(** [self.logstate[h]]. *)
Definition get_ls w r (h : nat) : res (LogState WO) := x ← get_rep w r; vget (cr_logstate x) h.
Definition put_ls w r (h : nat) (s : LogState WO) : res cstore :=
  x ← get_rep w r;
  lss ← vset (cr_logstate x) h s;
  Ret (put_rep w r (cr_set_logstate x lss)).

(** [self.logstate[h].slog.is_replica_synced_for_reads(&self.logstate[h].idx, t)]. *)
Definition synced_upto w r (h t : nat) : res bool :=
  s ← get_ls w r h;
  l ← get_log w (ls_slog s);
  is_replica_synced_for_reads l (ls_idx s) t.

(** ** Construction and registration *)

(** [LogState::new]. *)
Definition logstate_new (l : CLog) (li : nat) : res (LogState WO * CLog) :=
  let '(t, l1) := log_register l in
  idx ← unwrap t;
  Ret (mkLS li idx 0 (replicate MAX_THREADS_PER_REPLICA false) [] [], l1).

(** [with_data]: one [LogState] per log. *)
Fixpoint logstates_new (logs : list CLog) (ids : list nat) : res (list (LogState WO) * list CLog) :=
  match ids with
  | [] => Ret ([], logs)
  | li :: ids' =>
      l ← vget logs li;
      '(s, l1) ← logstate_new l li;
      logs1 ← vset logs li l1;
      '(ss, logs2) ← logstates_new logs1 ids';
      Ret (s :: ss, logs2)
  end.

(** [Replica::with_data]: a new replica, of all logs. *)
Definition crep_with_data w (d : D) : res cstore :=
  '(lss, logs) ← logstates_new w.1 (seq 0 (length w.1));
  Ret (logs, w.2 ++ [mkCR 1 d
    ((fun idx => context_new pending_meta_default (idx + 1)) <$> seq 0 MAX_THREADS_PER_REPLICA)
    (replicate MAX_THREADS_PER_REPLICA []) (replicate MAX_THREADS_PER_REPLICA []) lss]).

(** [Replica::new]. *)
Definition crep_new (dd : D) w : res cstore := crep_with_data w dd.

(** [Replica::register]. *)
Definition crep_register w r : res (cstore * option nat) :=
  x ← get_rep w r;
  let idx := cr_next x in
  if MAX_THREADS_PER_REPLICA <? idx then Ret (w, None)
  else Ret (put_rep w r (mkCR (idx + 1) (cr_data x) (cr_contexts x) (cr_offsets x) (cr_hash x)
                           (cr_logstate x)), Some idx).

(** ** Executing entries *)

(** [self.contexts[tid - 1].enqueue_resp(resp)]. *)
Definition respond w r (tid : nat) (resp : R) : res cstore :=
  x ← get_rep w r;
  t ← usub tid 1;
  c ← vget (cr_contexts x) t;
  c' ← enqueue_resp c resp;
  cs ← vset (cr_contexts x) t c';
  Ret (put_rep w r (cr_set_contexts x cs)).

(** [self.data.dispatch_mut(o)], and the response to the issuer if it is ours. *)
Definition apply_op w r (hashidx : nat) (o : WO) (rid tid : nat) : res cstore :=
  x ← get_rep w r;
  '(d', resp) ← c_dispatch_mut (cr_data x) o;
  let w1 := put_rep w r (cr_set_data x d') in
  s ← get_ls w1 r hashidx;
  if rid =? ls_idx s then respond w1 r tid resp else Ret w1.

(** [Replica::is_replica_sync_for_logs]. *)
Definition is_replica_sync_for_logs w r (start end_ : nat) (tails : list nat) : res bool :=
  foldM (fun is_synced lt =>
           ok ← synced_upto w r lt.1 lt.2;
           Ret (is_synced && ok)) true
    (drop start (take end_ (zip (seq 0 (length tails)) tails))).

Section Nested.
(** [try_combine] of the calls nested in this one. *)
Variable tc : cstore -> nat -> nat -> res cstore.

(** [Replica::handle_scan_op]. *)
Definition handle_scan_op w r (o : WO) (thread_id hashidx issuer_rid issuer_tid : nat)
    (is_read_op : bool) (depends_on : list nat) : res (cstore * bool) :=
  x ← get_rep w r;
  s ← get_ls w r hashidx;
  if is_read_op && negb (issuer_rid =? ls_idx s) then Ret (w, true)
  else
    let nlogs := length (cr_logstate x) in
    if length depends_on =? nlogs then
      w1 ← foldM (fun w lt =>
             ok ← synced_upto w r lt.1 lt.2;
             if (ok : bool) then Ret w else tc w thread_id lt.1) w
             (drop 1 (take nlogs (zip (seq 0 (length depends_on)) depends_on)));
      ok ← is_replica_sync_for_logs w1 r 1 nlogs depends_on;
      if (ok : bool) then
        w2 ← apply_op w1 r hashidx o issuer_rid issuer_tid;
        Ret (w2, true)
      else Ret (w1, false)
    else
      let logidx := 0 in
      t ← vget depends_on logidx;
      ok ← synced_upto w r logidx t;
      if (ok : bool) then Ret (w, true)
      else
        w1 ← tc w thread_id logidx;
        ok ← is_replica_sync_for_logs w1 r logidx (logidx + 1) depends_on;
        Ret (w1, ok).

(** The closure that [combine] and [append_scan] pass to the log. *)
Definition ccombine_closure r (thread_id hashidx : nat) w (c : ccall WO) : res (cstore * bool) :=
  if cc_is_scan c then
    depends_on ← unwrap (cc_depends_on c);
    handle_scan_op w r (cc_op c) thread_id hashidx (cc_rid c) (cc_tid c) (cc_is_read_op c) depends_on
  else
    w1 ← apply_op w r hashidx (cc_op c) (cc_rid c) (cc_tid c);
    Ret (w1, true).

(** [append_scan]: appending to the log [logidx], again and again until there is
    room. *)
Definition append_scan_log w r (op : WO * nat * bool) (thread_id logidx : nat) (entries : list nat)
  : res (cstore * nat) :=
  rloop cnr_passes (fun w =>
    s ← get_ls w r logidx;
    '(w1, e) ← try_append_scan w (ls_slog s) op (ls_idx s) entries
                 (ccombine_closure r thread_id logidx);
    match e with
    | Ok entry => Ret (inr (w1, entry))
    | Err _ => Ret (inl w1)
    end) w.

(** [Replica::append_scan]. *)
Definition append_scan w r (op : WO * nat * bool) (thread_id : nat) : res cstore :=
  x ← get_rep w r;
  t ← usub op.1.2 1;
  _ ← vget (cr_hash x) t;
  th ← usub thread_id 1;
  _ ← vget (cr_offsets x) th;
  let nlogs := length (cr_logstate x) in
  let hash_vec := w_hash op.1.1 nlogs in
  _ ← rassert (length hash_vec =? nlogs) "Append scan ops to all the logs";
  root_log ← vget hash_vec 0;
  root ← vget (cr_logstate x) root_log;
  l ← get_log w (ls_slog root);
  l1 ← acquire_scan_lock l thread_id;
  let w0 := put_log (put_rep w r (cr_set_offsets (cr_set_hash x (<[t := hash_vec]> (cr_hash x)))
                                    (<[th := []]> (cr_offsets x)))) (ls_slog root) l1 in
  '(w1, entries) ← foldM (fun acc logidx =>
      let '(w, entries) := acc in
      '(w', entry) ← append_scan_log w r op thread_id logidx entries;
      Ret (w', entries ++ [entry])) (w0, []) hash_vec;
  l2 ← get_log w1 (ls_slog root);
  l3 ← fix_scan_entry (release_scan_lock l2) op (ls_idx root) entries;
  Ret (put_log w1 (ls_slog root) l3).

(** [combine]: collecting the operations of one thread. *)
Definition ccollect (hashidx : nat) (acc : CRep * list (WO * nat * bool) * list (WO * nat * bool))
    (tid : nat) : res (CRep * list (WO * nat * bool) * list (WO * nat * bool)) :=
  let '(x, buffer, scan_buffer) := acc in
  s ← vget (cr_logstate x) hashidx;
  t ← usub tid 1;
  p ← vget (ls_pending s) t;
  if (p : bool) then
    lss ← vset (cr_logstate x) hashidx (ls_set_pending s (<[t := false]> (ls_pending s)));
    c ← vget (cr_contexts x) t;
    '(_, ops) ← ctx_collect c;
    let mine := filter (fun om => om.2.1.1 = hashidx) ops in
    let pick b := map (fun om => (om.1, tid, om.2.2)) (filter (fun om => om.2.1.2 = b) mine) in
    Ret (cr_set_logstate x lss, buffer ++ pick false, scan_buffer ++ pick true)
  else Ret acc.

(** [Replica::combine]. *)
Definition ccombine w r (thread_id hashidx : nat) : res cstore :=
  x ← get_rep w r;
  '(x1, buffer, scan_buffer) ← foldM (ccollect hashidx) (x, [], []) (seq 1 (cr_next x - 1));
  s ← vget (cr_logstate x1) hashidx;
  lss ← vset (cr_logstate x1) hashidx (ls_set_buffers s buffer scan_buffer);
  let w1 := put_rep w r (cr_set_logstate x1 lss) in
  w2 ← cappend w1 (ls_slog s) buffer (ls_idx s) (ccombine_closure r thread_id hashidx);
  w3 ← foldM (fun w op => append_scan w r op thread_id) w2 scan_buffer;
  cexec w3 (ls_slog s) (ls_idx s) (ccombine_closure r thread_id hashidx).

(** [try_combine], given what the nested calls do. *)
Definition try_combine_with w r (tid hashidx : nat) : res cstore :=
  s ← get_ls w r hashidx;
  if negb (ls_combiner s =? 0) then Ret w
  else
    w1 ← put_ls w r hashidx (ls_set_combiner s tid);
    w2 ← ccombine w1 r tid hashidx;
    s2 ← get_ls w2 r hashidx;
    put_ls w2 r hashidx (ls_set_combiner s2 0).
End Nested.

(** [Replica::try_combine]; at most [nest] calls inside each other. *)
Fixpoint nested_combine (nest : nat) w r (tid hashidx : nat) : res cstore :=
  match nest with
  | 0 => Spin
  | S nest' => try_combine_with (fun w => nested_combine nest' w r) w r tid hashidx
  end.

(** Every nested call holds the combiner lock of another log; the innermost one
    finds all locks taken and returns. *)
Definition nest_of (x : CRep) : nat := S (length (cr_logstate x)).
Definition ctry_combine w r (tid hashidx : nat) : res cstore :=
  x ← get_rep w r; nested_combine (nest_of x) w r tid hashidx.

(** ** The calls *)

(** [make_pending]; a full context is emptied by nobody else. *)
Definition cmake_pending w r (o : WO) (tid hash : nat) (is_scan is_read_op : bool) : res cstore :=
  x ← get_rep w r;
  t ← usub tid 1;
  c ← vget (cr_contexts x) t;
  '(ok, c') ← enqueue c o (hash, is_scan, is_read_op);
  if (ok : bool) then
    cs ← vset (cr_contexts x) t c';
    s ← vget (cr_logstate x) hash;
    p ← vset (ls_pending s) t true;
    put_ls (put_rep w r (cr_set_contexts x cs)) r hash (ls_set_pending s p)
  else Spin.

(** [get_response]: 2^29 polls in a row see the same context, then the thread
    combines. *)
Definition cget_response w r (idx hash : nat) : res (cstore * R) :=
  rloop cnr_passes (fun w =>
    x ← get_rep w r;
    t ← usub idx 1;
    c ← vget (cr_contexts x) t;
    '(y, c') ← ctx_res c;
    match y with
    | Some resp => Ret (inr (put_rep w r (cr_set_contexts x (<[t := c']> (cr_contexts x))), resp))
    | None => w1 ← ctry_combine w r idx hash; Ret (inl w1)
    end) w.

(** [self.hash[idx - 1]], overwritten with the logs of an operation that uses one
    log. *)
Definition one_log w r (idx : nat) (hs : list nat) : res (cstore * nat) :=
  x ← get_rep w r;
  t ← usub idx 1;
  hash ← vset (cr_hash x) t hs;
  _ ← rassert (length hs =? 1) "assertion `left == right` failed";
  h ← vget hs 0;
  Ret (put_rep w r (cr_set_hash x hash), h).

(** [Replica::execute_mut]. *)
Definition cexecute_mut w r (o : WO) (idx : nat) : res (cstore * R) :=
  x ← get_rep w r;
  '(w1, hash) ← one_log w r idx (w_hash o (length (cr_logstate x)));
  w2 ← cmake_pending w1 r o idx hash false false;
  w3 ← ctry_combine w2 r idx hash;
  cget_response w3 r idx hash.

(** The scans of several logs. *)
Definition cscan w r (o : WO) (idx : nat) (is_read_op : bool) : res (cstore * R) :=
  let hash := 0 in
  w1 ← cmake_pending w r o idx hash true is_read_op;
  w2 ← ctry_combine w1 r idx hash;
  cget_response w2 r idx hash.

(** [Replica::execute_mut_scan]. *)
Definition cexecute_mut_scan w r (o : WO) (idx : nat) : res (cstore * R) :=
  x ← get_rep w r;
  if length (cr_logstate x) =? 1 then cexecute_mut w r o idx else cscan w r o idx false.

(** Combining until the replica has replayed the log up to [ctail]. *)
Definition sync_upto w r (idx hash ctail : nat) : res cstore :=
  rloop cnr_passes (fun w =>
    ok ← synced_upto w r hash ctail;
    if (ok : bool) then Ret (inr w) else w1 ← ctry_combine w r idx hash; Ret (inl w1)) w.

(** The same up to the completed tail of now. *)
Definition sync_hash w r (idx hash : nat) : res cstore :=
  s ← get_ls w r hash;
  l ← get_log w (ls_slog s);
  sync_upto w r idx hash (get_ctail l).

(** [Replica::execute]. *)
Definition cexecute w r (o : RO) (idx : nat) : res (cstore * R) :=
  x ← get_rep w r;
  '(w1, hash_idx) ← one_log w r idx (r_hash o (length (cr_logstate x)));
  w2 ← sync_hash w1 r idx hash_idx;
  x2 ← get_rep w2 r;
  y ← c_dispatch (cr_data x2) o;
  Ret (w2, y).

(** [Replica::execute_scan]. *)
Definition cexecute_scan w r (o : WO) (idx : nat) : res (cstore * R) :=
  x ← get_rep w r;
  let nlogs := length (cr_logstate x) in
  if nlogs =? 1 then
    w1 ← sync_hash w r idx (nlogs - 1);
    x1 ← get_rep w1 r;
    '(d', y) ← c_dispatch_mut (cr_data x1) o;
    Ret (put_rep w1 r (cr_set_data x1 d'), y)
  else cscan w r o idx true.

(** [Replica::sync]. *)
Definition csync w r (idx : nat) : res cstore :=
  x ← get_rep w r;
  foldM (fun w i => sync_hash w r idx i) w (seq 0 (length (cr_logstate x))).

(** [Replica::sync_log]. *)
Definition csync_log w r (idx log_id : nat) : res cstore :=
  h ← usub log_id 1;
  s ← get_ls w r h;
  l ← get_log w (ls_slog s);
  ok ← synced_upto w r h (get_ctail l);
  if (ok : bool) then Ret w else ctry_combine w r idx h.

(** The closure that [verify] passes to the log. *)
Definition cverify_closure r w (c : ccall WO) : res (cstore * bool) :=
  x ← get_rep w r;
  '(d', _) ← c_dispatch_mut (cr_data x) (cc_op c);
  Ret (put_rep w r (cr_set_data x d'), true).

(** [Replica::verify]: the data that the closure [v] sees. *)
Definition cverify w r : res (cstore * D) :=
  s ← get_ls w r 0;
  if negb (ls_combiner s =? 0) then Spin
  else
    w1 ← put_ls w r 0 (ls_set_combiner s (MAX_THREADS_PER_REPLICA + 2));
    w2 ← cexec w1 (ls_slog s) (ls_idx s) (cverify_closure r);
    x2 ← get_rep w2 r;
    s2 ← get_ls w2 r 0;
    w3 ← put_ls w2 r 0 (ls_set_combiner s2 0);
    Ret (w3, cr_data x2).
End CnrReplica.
· · · · ·
Task directions
Reprint exactly the lines above that start at the one with "if MAX_THREADS_PER_REPLICA <?" and end at the one with "(** ** Executing entries *)", keeping both and adding none.

Exercise response
  if MAX_THREADS_PER_REPLICA <? idx then Ret (w, None)
  else Ret (put_rep w r (mkCR (idx + 1) (cr_data x) (cr_contexts x) (cr_offsets x) (cr_hash x)
                           (cr_logstate x)), Some idx).

(** ** Executing entries *)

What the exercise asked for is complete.